1. This appeal arises from a suit filed by the appellant under Section 77 of the Registration Act for a decree directing the registration of a document purporting to be a sale deed in favour of the appellant. Various questions arose for consideration, but the learned Munsif dismissed the suit on the ground that it had been filed beyond 30 days from the date of the order of the District Registrar refusing registration.
The Civil Judge, Hassan, has confirmed the decision on the same ground as also on the ground that the appeal preferred by the plaintiff (appellant) before the District Registrar was not an appeal filed in accordance with law arid was itself barred by limitation. In this matter he took a view contrary to that of the learned Munsif. He has, however, vouchsafed no reasons in support of his view.
As regards the suit itself it is seen that the order of the District Registrar refusing registration purports to have been made on 13-8-1956. The suit was filed on 15-9-1956. The plaintiff's contention was that the endorsement issued by the District Registrar intimating his refusal to register the document reached the appellant's advocate on 16-8-1956, and the suit having been filed within 30 days from that date it was in time.

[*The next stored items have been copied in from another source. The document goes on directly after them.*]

Lemma fold_secs {S} (get : S → option N) (f : S → string * option string → S) x ds s :
  (∀ s name arg, get (f s (name, arg)) = if String.eqb name x then arg ≫= parse_secs else get s) →
  get (fold_left f ds s) = last_secs x (get s) ds.
Proof.
  intros Hf. revert s. induction ds as [|[n a] ds IH]; intros s; cbn [fold_left]; [done|].
  rewrite IH, Hf. done.
Qed.

Lemma last_secs_app x i d1 d2 : last_secs x i (d1 ++ d2) = last_secs x (last_secs x i d1) d2.
Proof. unfold last_secs. by rewrite fold_left_app. Qed.

Lemma last_secs_Some x ds n : last_secs x None ds = Some n →
  ∃ arg, (x, Some arg) ∈ ds ∧ parse_secs arg = Some n.
Proof.
  induction ds as [|[y a] ds IH] using rev_ind; [done|].
  rewrite last_secs_app. cbn. destruct (String.eqb_spec y x) as [->|].
  - destruct a as [a|]; [|done]. cbn. intros Hp. exists a. split; [set_solver|done].
  - intros (arg & Hin & Hp)%IH. exists arg. set_solver.
Qed.

Section response.
Context `{Http}.

Lemma parse_response_flags h :
  (rc_no_store (parse_response h) = true ↔ has_directive "no-store" h) ∧
  (rc_private (parse_response h) = true ↔ has_directive "private" h) ∧
  (rc_no_cache (parse_response h) = true ↔ has_directive "no-cache" h) ∧
  (rc_public (parse_response h) = true ↔ has_directive "public" h).
Proof.
  unfold parse_response, has_directive.
  split_and!; (rewrite fold_flag; [naive_solver|]); intros cc n a;
    apply (response_directive_fields cc n a).
Qed.

Lemma parse_response_secs h :
  rc_max_age (parse_response h) = last_secs "max-age" None (directives h) ∧
  rc_s_maxage (parse_response h) = last_secs "s-maxage" None (directives h) ∧
  rc_swr (parse_response h) = last_secs "stale-while-revalidate" None (directives h) ∧
  rc_sie (parse_response h) = last_secs "stale-if-error" None (directives h).
Proof.
  unfold parse_response.
  split_and!; (erewrite fold_secs; [reflexivity|]); intros cc n a;
    apply (response_directive_fields cc n a).
Qed.

End response.

Section theorems.
Context `{Http} `{Regex} `{HttpDate} `{Lru StoredResponse} `{!HttpLaws} `{!LruLaws}.

(** ** Vary *)

Lemma vary_tokens_Some toks names :
  vary_tokens toks = Some names →
  ∀ tok, tok ∈ toks → trim tok ≠ "*" ∧
    ∀ n, trim tok ≠ "" → hn_from_bytes (to_ascii_lowercase (trim tok)) = Some n → n ∈ names.
Proof.
  revert names. induction toks as [|t toks IH]; intros names; cbn.
  { intros _ tok Hin. by apply elem_of_nil in Hin. }
  destruct (String.eqb_spec (trim t) "*") as [|Hs]; [done|].
  destruct (vary_tokens toks) as [names'|]; [|done]. cbn. unfold is_empty.
  intros Hn tok [->|Hin]%elem_of_cons.
  - split; [done|]. intros n He Hb. destruct (String.eqb_spec (trim t) ""); [done|].
    rewrite Hb in Hn. injection Hn as <-. by left.
  - destruct (IH names' eq_refl tok Hin) as [K1 K2]. split; [done|]. intros n He Hb.
    specialize (K2 n He Hb). repeat case_match; simplify_eq; set_solver.
Qed.

Lemma vary_values_Some vs names :
  vary_values vs = Some names →
  ∀ v, v ∈ vs → ∃ s, hv_to_str v = Some s ∧ ∀ tok, tok ∈ split "," s → trim tok ≠ "*" ∧
    ∀ n, trim tok ≠ "" → hn_from_bytes (to_ascii_lowercase (trim tok)) = Some n → n ∈ names.
Proof.
  revert names. induction vs as [|v vs IH]; intros names; cbn.
  { intros _ v Hin. by apply elem_of_nil in Hin. }
  destruct (hv_to_str v) as [s|] eqn:Es; [|done]. cbn.
  destruct (vary_tokens (split "," s)) as [ns|] eqn:Et; [|done]. cbn.
  destruct (vary_values vs) as [rest|]; [|done]. cbn. intros [= <-] w [->|Hin]%elem_of_cons.
  - exists s. split; [done|]. intros tok Hk. destruct (vary_tokens_Some _ _ Et tok Hk) as [K1 K2].
    split; [done|]. intros n He Hb. apply elem_of_app. left. by apply K2.
  - destruct (IH rest eq_refl w Hin) as (s' & Hs' & Hk). exists s'. split; [done|].
    intros tok Htok. destruct (Hk tok Htok) as [K1 K2]. split; [done|].
    intros n He Hb. apply elem_of_app. right. by apply K2.
Qed.

(** ** Lookups *)

Lemma lookup_absent st key req now rcc :
  assoc key (items st) = None → ∃ st', lookup st key req now rcc = Some (Miss, st').
Proof.
  intros Ha. pose proof (get_items st key) as Hg. unfold lookup.
  destruct (get st key) as [found st']. cbn in Hg. rewrite Hg, Ha. eauto.
Qed.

2. The learned Advocate for the appellant relies upon the decisions reported in Thammayya v. Surappa, 22 Mys CCR 39. The brief judgment in that case states:
'As there is nothing to show that the District Registrar pronounced the order in open court after the notice to the party of such date, the date of communication of the order to the opponent must be taken as the date of announcement of his order and the Munsiff's order supported by Abdul Ali v. Mirja Khan, ILR 28 Bom 8, is therefore correct.'
The Bombay case referred to in that decision lays down that
'An order does not become an order unless and until steps are taken by the Officer passing it to bring it to the consciousness and knowledge of the party against whom it is passed. If the party affected by the order acts in such a way as to prevent the officer from communicating it to him within reasonable time after he has written it, it may he that the date of the order would be the date when it could have been brought to the knowledge of the party within a reasonable period ..... We think that the words 'themaking of an order' must mean not merely recording it in writing, but communicating it to the party concerned so as to bind him by it.'
3. The learned Advocate for the appellant has also relied upon a case reported in Swaminathan v. Lakashmanan Chettiar AIR 1930 Mad 490. It is observed by Venkatasubba Rao J., in that decision:
'Apart from authority it seems to me that there could be no valid order unless it is made after notice to the parties affected by it, or, it is communicated to them in the absence of such notice. To take a contrary view seems opposed to reason and principle ..... The essenceof the rule is that the decision should be passed in such circumstances that the parties should have reasonable notice of it. If when a petition is presented or a case is heard, the order is then and there made in the presence of the parties, no further question arises; if the making of the order is postponed, the parties should be given notice-of the adjourned date, so that they may be present and hear the decision when passed. If, in these two cases, the party owing to his own fault, does not become aware of the order, it nevertheless takes effect at once. If an order is made without previous notice it does not become operative until it is communicated, These, in my opinion, are rules which are in conformity with justice and common sense.'
4. It will be noticed that in none of the three cases referred to is it laid down without qualification that the order becomes effective only when it is communicated to the party concerned, If the party had notice of the date when the order was to be made or pronounced and he fails to acquaint himself with the order on that date he cannot still say that he is entitled to regard the date on which he received the communication informing him of the order or the date on which he came to know of the order as the date on which the order became effective.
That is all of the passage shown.